* **Dataset**:
(** C5 as stated fails: on the null app context of [start None] the call
    is not a no-op, it releases the platform. *)
Lemma DeinitializeSystem_null_context_not_noop :
  m_poAppContext (self (start None)) = None
  /\ DeinitializeSystem sample_headers (scripted all_well no_redirect no_payload)
       (start None) <> Ret tt (start None)
  /\ In (EvDrm_Platform_Uninitialize (Some 512))
       (trace (world_of (DeinitializeSystem sample_headers
                           (scripted all_well no_redirect no_payload) (start None)))).
Proof.
  split; [reflexivity |]. split.
  - vm_compute. discriminate.
  - vm_compute. left. reflexivity.
Qed.

(** ** InitSecureClock: the petition loop *)

(** For every outside world: on a redirection whose petition goes through,
    the loop goes round once more, however many rounds came before; there
    is no count of them in its state. *)
Lemma petition_loop_goes_round {S : Type} (sdk : Sdk S) (fuel : nat) (code : Z)
  (url : string) (w : World S) (code' : Z) (url' : string) (s' : S) :
  code = 301 \/ code = 302 ->
  PRDY_HTTP_Client_GetSecureTimeUrl sdk url (outside w) = (0, code', url', s') ->
  petition_loop sdk (Datatypes.S fuel) code url w
  = petition_loop sdk fuel code' url'
      (mkWorld s' (self w) (trace w ++ [EvPRDY_HTTP_Client_GetSecureTimeUrl url])).
Proof.
  intros Hcode Hget. cbn [petition_loop].
  replace (code =? 200) with false by (destruct Hcode as [-> | ->]; reflexivity).
  replace ((code =? 302) || (code =? 301)) with true
    by (destruct Hcode as [-> | ->]; reflexivity).
  rewrite bind_call, Hget. reflexivity.
Qed.

(** One iteration on a redirection, in a scripted world. *)
Lemma petition_loop_redirection (a : Answers) (pl : Payload) (petitions : nat -> Z)
  (fuel : nat) (code : Z) (w : World nat) :
  a Q_GetSecureTimeUrl_rc = 0 ->
  code = 301 \/ code = 302 ->
  petition_loop (scripted a petitions pl) (Datatypes.S fuel) code "u" w
  = petition_loop (scripted a petitions pl) fuel
      (petitions (Datatypes.S (outside w))) "u"
      (mkWorld (Datatypes.S (outside w)) (self w) (trace w ++ [hop_u])).
Proof.
  intros Ha [-> | ->]; cbn [petition_loop]; unfold bind, call; cbn;
    rewrite Ha; reflexivity.
Qed.

Lemma petition_loop_200 (a : Answers) (pl : Payload) (petitions : nat -> Z)
  (fuel : nat) (w : World nat) :
  petition_loop (scripted a petitions pl) (Datatypes.S fuel) 200 "u" w
  = Ret (inr "u"%string) w.
Proof. reflexivity. Qed.

Lemma hops_app (l1 l2 : list Event) : hops (l1 ++ l2) = (hops l1 + hops l2)%nat.
Proof. unfold hops. rewrite filter_app, length_app. reflexivity. Qed.

Lemma hops_repeat (n : nat) : hops (repeat hop_u n) = n.
Proof.
  induction n as [| n IH]; [reflexivity |].
  unfold hops in *. cbn. rewrite IH. reflexivity.
Qed.

(** Against the authority that always redirects, the loop is still running
    when the fuel is spent, one petition per unit of fuel. *)
Lemma petition_loop_always_302 (a : Answers) (pl : Payload) :
  a Q_GetSecureTimeUrl_rc = 0 ->
  forall (fuel : nat) (w : World nat),
    petition_loop (scripted a always_302 pl) fuel 302 "u" w
    = Loops (mkWorld (fuel + outside w)%nat (self w) (trace w ++ repeat hop_u fuel)).
Proof.
  intro Ha. induction fuel as [| fuel IH]; intro w.
  - destruct w as [s o tr]. cbn. rewrite app_nil_r. reflexivity.
  - rewrite petition_loop_redirection by (assumption || (right; reflexivity)).
    change (always_302 (Datatypes.S (outside w))) with 302.
    rewrite IH. cbn [outside self trace repeat].
    rewrite <- app_assoc. cbn [app]. f_equal. f_equal. lia.
Qed.

(** Against the authority that redirects [n] times, the loop follows the
    redirections that are left and then leaves with the challenge URL. *)
Lemma petition_loop_redirects (a : Answers) (pl : Payload) :
  a Q_GetSecureTimeUrl_rc = 0 ->
  forall (n fuel : nat) (w : World nat),
    (outside w <= n)%nat ->
    (n - outside w < fuel)%nat ->
    petition_loop (scripted a (redirects n) pl) fuel (redirects n (outside w)) "u" w
    = Ret (inr "u"%string)
        (mkWorld n (self w) (trace w ++ repeat hop_u (n - outside w))).
Proof.
  intros Ha n fuel. induction fuel as [| fuel IH]; intros w Hle Hlt; [lia |].
  destruct (Nat.eq_dec (outside w) n) as [Heq | Hne].
  - unfold redirects at 2. rewrite Heq, Nat.ltb_irrefl, petition_loop_200.
    rewrite Nat.sub_diag. cbn [repeat]. rewrite app_nil_r.
    destruct w as [s o tr]. cbn in *. subst s. reflexivity.
  - unfold redirects at 2.
    assert (Hlt' : (outside w <? n)%nat = true) by (apply Nat.ltb_lt; lia).
    rewrite Hlt'.
    rewrite petition_loop_redirection by (assumption || (left; reflexivity)).
    pose proof (IH (mkWorld (Datatypes.S (outside w)) (self w) (trace w ++ [hop_u])))
      as IH'.
    cbn [outside self trace] in IH'. rewrite IH' by lia.
    rewrite <- app_assoc. cbn [app].
    replace (n - outside w)%nat with (Datatypes.S (n - Datatypes.S (outside w))) by lia.
    reflexivity.
Qed.

Ltac to_the_petition_loop A1 A2 A3 :=
  unfold InitSecureClock;
  rewrite bind_call; cbn [fst snd scripted Drm_SecureTime_GenerateChallenge];
  rewrite A1; change (DRM_FAILED 0) with false; cbv iota;
  rewrite bind_bind, bind_call; cbn [fst snd scripted NEXUS_Memory_Allocate];
  rewrite A2; change (negb (0 =? NEXUS_SUCCESS)) with false; cbv iota;
  rewrite bind_bind, bind_call;
  cbn [fst snd scripted PRDY_HTTP_Client_GetForwardLinkUrl];
  rewrite A3; change (negb (0 =? 0)) with false; cbv iota;
  rewrite bind_bind; unfold bind at 1;
  cbn [outside self trace]; rewrite <- !app_assoc; cbn [app].

Lemma InitSecureClock_always_302 (a : Answers) (pl : Payload) (fuel : nat)
  (ctx : option ptr) (w : World nat) :
  bootstrap_goes_well a ->
  InitSecureClock sample_headers (scripted a always_302 pl) fuel ctx w
  = Loops (mkWorld (fuel + outside w)%nat (self w)
             (trace w ++ bootstrap_prefix ctx ++ repeat hop_u fuel)).
Proof.
  intros (A1 & A2 & A3 & A4 & A5).
  pose proof (@petition_loop_always_302 a pl A4 fuel
                (mkWorld (outside w) (self w) (trace w ++ bootstrap_prefix ctx))) as Hloop.
  cbn [outside self trace] in Hloop.
  to_the_petition_loop A1 A2 A3.
  match goal with
  | |- context [petition_loop ?s ?f ?c ?u ?w'] =>
      change (petition_loop s f c u w')
        with (petition_loop s f 302 "u"
                (mkWorld (outside w) (self w) (trace w ++ bootstrap_prefix ctx)))
  end.
  rewrite Hloop, <- app_assoc. reflexivity.
Qed.

Lemma InitSecureClock_redirects (a : Answers) (pl : Payload) (n fuel : nat)
  (ctx : option ptr) (w : World nat) :
  bootstrap_goes_well a ->
  outside w = O ->
  (n < fuel)%nat ->
  InitSecureClock sample_headers (scripted a (redirects n) pl) fuel ctx w
  = Ret 0 (mkWorld n (self w)
             (trace w ++ bootstrap_prefix ctx ++ repeat hop_u n ++ bootstrap_suffix ctx)).
Proof.
  intros (A1 & A2 & A3 & A4 & A5) Hw Hlt.
  pose proof (@petition_loop_redirects a pl A4 n fuel
                (mkWorld O (self w) (trace w ++ bootstrap_prefix ctx))) as Hloop.
  cbn [outside self trace] in Hloop. rewrite Nat.sub_0_r in Hloop.
  specialize (Hloop (Nat.le_0_l n) Hlt).
  destruct w as [s o tr]. cbn in Hw. subst s. cbn [self trace] in *.
  to_the_petition_loop A1 A2 A3.
  match goal with
  | |- context [petition_loop ?s ?f ?c ?u ?w'] =>
      change (petition_loop s f c u w')
        with (petition_loop s f (redirects n 0%nat) "u"
                (mkWorld O o (tr ++ bootstrap_prefix ctx)))
  end.
  rewrite Hloop. cbv iota.
  rewrite bind_bind, bind_call. cbn [fst snd].
  change (negb (0 =? NEXUS_SUCCESS)) with false. cbv iota.
  rewrite bind_bind, bind_call.
  cbn [fst snd scripted PRDY_HTTP_Client_SecureTimeChallengePost].
  rewrite A5. change (negb (0 =? 0)) with false. cbv iota.
  rewrite bind_bind, bind_call. cbn.
  rewrite <- !app_assoc. reflexivity.
Qed.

* **Activity**:
The answer must be a single number: how many lines in the data contain the string "iota"?

* **Exercise result**:
6